Badger cull could be postponed as disruption tactics take effect
Consortium behind one cull says activists are making it difficult to meet government rules for an effective trial
CAMPAIGNERS against badger culls in the West Country look to have gained the upper hand after the consortium behind one trial said disruption by activists might force them to postpone shooting until next year and a farmer said she was pulling out of the trial following alleged intimidation.
An appeal against the two trials was thrown out by the courts this summer, paving the way for culling to begin. The trials, to be held in Gloucestershire and Somerset, are not intended to prove that killing badgers halts the spread of bovine tuberculosis (research has already shown that it is ineffective). Instead they are assessing whether shooting is an effective way of culling badgers.
Team Badger, a coalition which includes the RSPCA and Queen guitarist Brian May, has led opposition to the badger cull, calling for a boycott of milk from farms involved in the trials. More direct action is also being planned by hunt saboteurs, who will invade cull areas and scare badgers off.
The rules of the cull say killing must take place within six weeks over each of the next four years for the trials to be effective. If the cull takes any longer there is a risk of spreading bovine TB. By disrupting the shooting, activists hope to ensure the trials cannot work.
Jan Rowe, a director of Gloscon, the company which is organising the cull in Gloucestershire, told The Sunday Times that the activists are indeed making it difficult for them to meet the conditions of the badger cull imposed by the government.
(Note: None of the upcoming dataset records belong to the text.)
(** * LD2412 radar tools: frame synchroniser, decoder and telemetry analytics

    A shallow embedding of the byte-stream core shared by the front ends of
    the repository:

    - [ld2412_analyzer.py]     (class [LD2412Analyzer])       -> [Module Analyzer]
    - [ld2412_analyzer_cli.py] (class [LD2412AnalyzerCLI])    -> [Module AnalyzerCLI]
    - [ld2412_cli.py]          (class [LD2412CLI])            -> [Module Cli]
    - [test_data_analysis.py]  ([test_frame_parsing])         -> [Module TestDataAnalysis]
    - [ld2412_enhanced_gui.py] ([update_statistics])          -> [Module EnhancedGui]

    Bytes are integers in [0, 256) held in [Z]; a [bytes]/[bytearray] object
    is a list of them.  Indices and lengths are [nat].  Python dictionaries
    with a fixed set of keys are records.  Console output, widgets and the
    serial port are not modelled; the wall clock read by the command-line
    analyser is an explicit input. *)

From Stdlib Require Import ZArith List Bool Lia PeanoNat.
Import ListNotations.
Open Scope Z_scope.

(** ** Bytes and slices *)

Definition bytes := list Z.

(** [b[lo:hi]] for non-negative [lo], [hi]: clipped at the end of [b]. *)
Definition slice {A} (b : list A) (lo hi : nat) : list A :=
  firstn (hi - lo) (skipn lo b).

(** [b[-n:]]: the trailing [n] elements, the whole list if it is shorter. *)
Definition last_n {A} (n : nat) (b : list A) : list A :=
  skipn (length b - n) b.

(** [deque(maxlen=m).append(x)]: the oldest element falls out when full. *)
Definition deque_append {A} (m : nat) (x : A) (d : list A) : list A :=
  last_n m (d ++ [x]).

Fixpoint bytes_eqb (a b : bytes) : bool :=
  match a, b with
  | [], [] => true
  | x :: a', y :: b' => (x =? y) && bytes_eqb a' b'
  | _, _ => false
  end.

(** [b'\xF4\xF3\xF2\xF1'] and [b'\xF8\xF7\xF6\xF5']. *)
Definition HEADER : bytes := [0xF4; 0xF3; 0xF2; 0xF1].
Definition FOOTER : bytes := [0xF8; 0xF7; 0xF6; 0xF5].

(** ** The frame scanner

    Every front end runs the same loop over [bytes(self.raw_buffer)]:
<<
    i = 0
    while i < len(buffer) - 7:
        if buffer[i:i+4] == HEADER:
            end_pos = -1
            for j in range(i + 8, HI):
                if buffer[j:j+4] == FOOTER:
                    end_pos = j + 4
                    break
            if end_pos != -1:
                frame = buffer[i:end_pos]; self.parse(frame); i = end_pos
            else: i += 1
        else: i += 1
>>
    where [HI] is [len(buffer) - 3] in [ld2412_analyzer.py] and
    [min(i + 50, len(buffer) - 3)] in [ld2412_analyzer_cli.py]. *)

(** The inner [for j in range(j, j + n)] loop; returns [end_pos]. *)
Fixpoint find_footer_from (buffer : bytes) (j n : nat) : option nat :=
  match n with
  | O => None
  | S n' =>
      if bytes_eqb (slice buffer j (j + 4)) FOOTER then Some (j + 4)%nat
      else find_footer_from buffer (S j) n'
  end.

(** [for j in range(lo, hi)]: empty when [hi <= lo]. *)
Definition find_footer (buffer : bytes) (lo hi : nat) : option nat :=
  find_footer_from buffer lo (hi - lo).

(** Upper end of the footer search for a header at [i]. *)
Definition unbounded_hi (i len : nat) : nat := (len - 3)%nat.
Definition window_hi (i len : nat) : nat := Nat.min (i + 50) (len - 3).

Section Scanner.
Context {St : Type}.
(** end of the footer search, and the per-frame callback *)
Variable hi : nat -> nat -> nat.
Variable handler : bytes -> St -> St.

(** One iteration of the [while] body at cursor [i]: the frame handed to
    the parser, if any, and the next cursor. *)
Definition scan_step (buffer : bytes) (i : nat) : option bytes * nat :=
  if bytes_eqb (slice buffer i (i + 4)) HEADER then
    match find_footer buffer (i + 8) (hi i (length buffer)) with
    | Some end_pos => (Some (slice buffer i end_pos), end_pos)
    | None => (None, (i + 1)%nat)
    end
  else (None, (i + 1)%nat).

Definition deliver (fr : option bytes) (st : St) : St :=
  match fr with
  | Some frame => handler frame st
  | None => st
  end.

(** The [while i < len(buffer) - 7] loop.  [len(buffer) - 7] may be
    negative in Python; on naturals the test is [i + 7 < len(buffer)].
    The cursor grows in every iteration, so [length buffer] iterations
    always suffice (lemma [frame_loop_fuel]). *)
Fixpoint frame_loop (fuel : nat) (buffer : bytes) (i : nat) (st : St) : St :=
  match fuel with
  | O => st
  | S fuel' =>
      if (i + 7 <? length buffer)%nat then
        let '(fr, i') := scan_step buffer i in
        frame_loop fuel' buffer i' (deliver fr st)
      else st
  end.

Definition scan_frames (buffer : bytes) (st : St) : St :=
  frame_loop (length buffer) buffer 0 st.
End Scanner.

(** The spans handed to the parser by one scan pass, in order. *)
Definition frames_of (hi : nat -> nat -> nat) (buffer : bytes) : list bytes :=
  scan_frames hi (fun frame acc => acc ++ [frame]) buffer [].

(** ** Decoded telemetry fields (common to the front ends) *)

Record Telemetry := {
  t_state : Z;
  t_move_dist : Z;
  t_move_energy : Z;
  t_still_dist : Z;
  t_still_energy : Z;
  t_detect_dist : Z
}.

(** [frame[k]] of a frame already checked to be long enough. *)
Definition byte_at (frame : bytes) (k : nat) : Z := nth k frame 0.

(** [(frame[k+1] << 8) | frame[k]] *)
Definition le16 (frame : bytes) (k : nat) : Z :=
  Z.lor (Z.shiftl (byte_at frame (k + 1)) 8) (byte_at frame k).

Definition read_fields (frame : bytes) : Telemetry :=
  {| t_state := byte_at frame 8;
     t_move_dist := le16 frame 9;
     t_move_energy := byte_at frame 11;
     t_still_dist := le16 frame 12;
     t_still_energy := byte_at frame 14;
     t_detect_dist := le16 frame 15 |}.

(** Python truthiness of [x & mask]. *)
Definition has_bits (x mask : Z) : bool := negb (Z.land x mask =? 0).

(** [if len(self.raw_buffer) > H: self.raw_buffer = self.raw_buffer[-L:]] *)
Definition cleanup (H L : nat) (raw : bytes) : bytes :=
  if (H <? length raw)%nat then last_n L raw else raw.

(** ** [ld2412_analyzer.py] *)

Module Analyzer.

(** [self.data_history]: seven [deque(maxlen=100)].  A ['time'] entry is
    [len(self.data_history['time']) * 0.1]; it is kept as that length,
    i.e. in tenths of a second. *)
Record History := {
  time : list Z;
  moving_distance : list Z;
  moving_energy : list Z;
  still_distance : list Z;
  still_energy : list Z;
  detection_distance : list Z;
  target_state : list Z
}.

Record Stats := {
  total_frames : Z;
  moving_detections : Z;
  still_detections : Z;
  no_target : Z;
  avg_moving_distance : Z;
  avg_still_distance : Z;
  max_distance : Z;
  min_distance : Z
}.

Record Patterns := {
  approach : Z;
  leave : Z;
  stable : Z;
  noise : Z
}.

Record State := {
  raw_buffer : bytes;
  data_history : History;
  stats : Stats;
  patterns : Patterns
}.

(** [LD2412Analyzer.__init__] *)
Definition init : State :=
  {| raw_buffer := [];
     data_history := {| time := []; moving_distance := []; moving_energy := [];
                        still_distance := []; still_energy := [];
                        detection_distance := []; target_state := [] |};
     stats := {| total_frames := 0; moving_detections := 0; still_detections := 0;
                 no_target := 0; avg_moving_distance := 0; avg_still_distance := 0;
                 max_distance := 0; min_distance := 9999 |};
     patterns := {| approach := 0; leave := 0; stable := 0; noise := 0 |} |}.

(** [sum(1 for i in range(1, len(l)) if l[i] != l[i-1])] *)
Fixpoint state_changes (l : list Z) : Z :=
  match l with
  | a :: ((b :: _) as t) => (if a =? b then 0 else 1) + state_changes t
  | _ => 0
  end.

(** The distance branch of [analyze_patterns] on the ten most recent
    detection distances. *)
Definition classify_trend (recent_distances : list Z) (p : Patterns) : Patterns :=
  if forallb (fun d => 0 <? d) recent_distances then
    let distance_diff := last recent_distances 0 - hd 0 recent_distances in
    if distance_diff <? -50 then
      {| approach := approach p + 1; leave := leave p; stable := stable p; noise := noise p |}
    else if 50 <? distance_diff then
      {| approach := approach p; leave := leave p + 1; stable := stable p; noise := noise p |}
    else
      {| approach := approach p; leave := leave p; stable := stable p + 1; noise := noise p |}
  else p.

Definition classify_noise (recent_states : list Z) (p : Patterns) : Patterns :=
  if 5 <? state_changes recent_states then
    {| approach := approach p; leave := leave p; stable := stable p; noise := noise p + 1 |}
  else p.

(** [analyze_patterns] *)
Definition analyze_patterns (st : State) : State :=
  let h := data_history st in
  if (length (detection_distance h) <? 10)%nat then st
  else
    let recent_distances := last_n 10 (detection_distance h) in
    let recent_states := last_n 10 (target_state h) in
    {| raw_buffer := raw_buffer st;
       data_history := h;
       stats := stats st;
       patterns := classify_noise recent_states
                     (classify_trend recent_distances (patterns st)) |}.

(** The history part of [parse_and_analyze_frame]. *)
Definition record_history (r : Telemetry) (h : History) : History :=
  let current_time := Z.of_nat (length (time h)) in
  {| time := deque_append 100 current_time (time h);
     moving_distance := deque_append 100 (t_move_dist r) (moving_distance h);
     moving_energy := deque_append 100 (t_move_energy r) (moving_energy h);
     still_distance := deque_append 100 (t_still_dist r) (still_distance h);
     still_energy := deque_append 100 (t_still_energy r) (still_energy h);
     detection_distance := deque_append 100 (t_detect_dist r) (detection_distance h);
     target_state := deque_append 100 (t_state r) (target_state h) |}.

(** The statistics part of [parse_and_analyze_frame]. *)
Definition update_stats (r : Telemetry) (s : Stats) : Stats :=
  let present := has_bits (t_state r) 0x01 in
  let moving := if present && has_bits (t_state r) 0x02
                then moving_detections s + 1 else moving_detections s in
  let still := if present && has_bits (t_state r) 0x04
               then still_detections s + 1 else still_detections s in
  let absent := if present then no_target s else no_target s + 1 in
  let positive := 0 <? t_detect_dist r in
  {| total_frames := total_frames s + 1;
     moving_detections := moving;
     still_detections := still;
     no_target := absent;
     avg_moving_distance := avg_moving_distance s;
     avg_still_distance := avg_still_distance s;
     max_distance := if positive then Z.max (max_distance s) (t_detect_dist r)
                     else max_distance s;
     min_distance := if positive then Z.min (min_distance s) (t_detect_dist r)
                     else min_distance s |}.

(** Everything [parse_and_analyze_frame] does once the fields are read. *)
Definition analyze_record (r : Telemetry) (st : State) : State :=
  analyze_patterns
    {| raw_buffer := raw_buffer st;
       data_history := record_history r (data_history st);
       stats := update_stats r (stats st);
       patterns := patterns st |}.

(** [parse_and_analyze_frame] *)
Definition parse_and_analyze_frame (frame : bytes) (st : State) : State :=
  if (length frame <? 23)%nat then st
  else analyze_record (read_fields frame) st.

(** [analyze_frames]: the scan over the whole buffer, then the clean-up. *)
Definition analyze_frames (st : State) : State :=
  let st' := scan_frames unbounded_hi parse_and_analyze_frame (raw_buffer st) st in
  {| raw_buffer := cleanup 1000 500 (raw_buffer st');
     data_history := data_history st';
     stats := stats st';
     patterns := patterns st' |}.

(** [process_received_data] *)
Definition process_received_data (data : bytes) (st : State) : State :=
  analyze_frames
    {| raw_buffer := raw_buffer st ++ data;
       data_history := data_history st;
       stats := stats st;
       patterns := patterns st |}.

(** Feeding a list of chunks in order. *)
Definition feed_all (chunks : list bytes) (st : State) : State :=
  fold_left (fun s data => process_received_data data s) chunks st.

(** The states after each feed completes. *)
Fixpoint feed_trace (chunks : list bytes) (st : State) : list State :=
  match chunks with
  | [] => []
  | data :: rest =>
      let st' := process_received_data data st in
      st' :: feed_trace rest st'
  end.

(** [clear_data]: the history deques are emptied and the statistics and
    patterns are reset; [self.raw_buffer] is not touched. *)
Definition clear_data (st : State) : State :=
  {| raw_buffer := raw_buffer st;
     data_history := data_history init;
     stats := stats init;
     patterns := patterns init |}.

(** The keys of [self.patterns], in insertion order. *)
Inductive PatternKey := Approach | Leave | Stable | Noise.

Definition pattern_keys : list PatternKey := [Approach; Leave; Stable; Noise].

(** [self.patterns.get] *)
Definition pattern_get (p : Patterns) (k : PatternKey) : Z :=
  match k with
  | Approach => approach p
  | Leave => leave p
  | Stable => stable p
  | Noise => noise p
  end.

(** [max(keys, key=get)]: the first key whose value is not exceeded by a
    later one replaces the running best only when strictly larger. *)
Definition max_by_key (get : PatternKey -> Z) (first : PatternKey)
           (others : list PatternKey) : PatternKey :=
  fold_left (fun best k => if get best <? get k then k else best) others first.

(** [get_dominant_pattern]: [None] is the answer given when
    [not any(self.patterns.values())]; otherwise the key whose label is
    returned. *)
Definition get_dominant_pattern (p : Patterns) : option PatternKey :=
  if existsb (fun k => negb (pattern_get p k =? 0)) pattern_keys
  then Some (max_by_key (pattern_get p) Approach [Leave; Stable; Noise])
  else None.

End Analyzer.

(** ** [ld2412_analyzer_cli.py] *)

Module AnalyzerCLI.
“It may be that they could even decide they are going to postpone the whole thing for a bit. We want to go ahead and get it done because postponing would put it way into next year. It wouldn’t stop it but it would put it on another year and it wouldn’t be ideal,” he said.
At least one farmer has now pulled out of the cull because of intimidation. Carol Wainwright, whose farm is within the cull zone near Tewkesbury, said she had received threatening phone calls.
“I live with a disabled partner and I was terrified of the harassment. It worried me sick,” she said. “For all I know they could set light to my hay barn.”
The number of signatures calling for the badger cull to be abandoned has now topped 138,000. Brian May, who launched the petition, will go with the RSPCA to Brussels next month to lobby for the European Union to allow cattle to be vaccinated against bovine TB. One of the arguments against using a TB vaccine on cattle has been the question mark over whether British farmers would be shut out of export markets.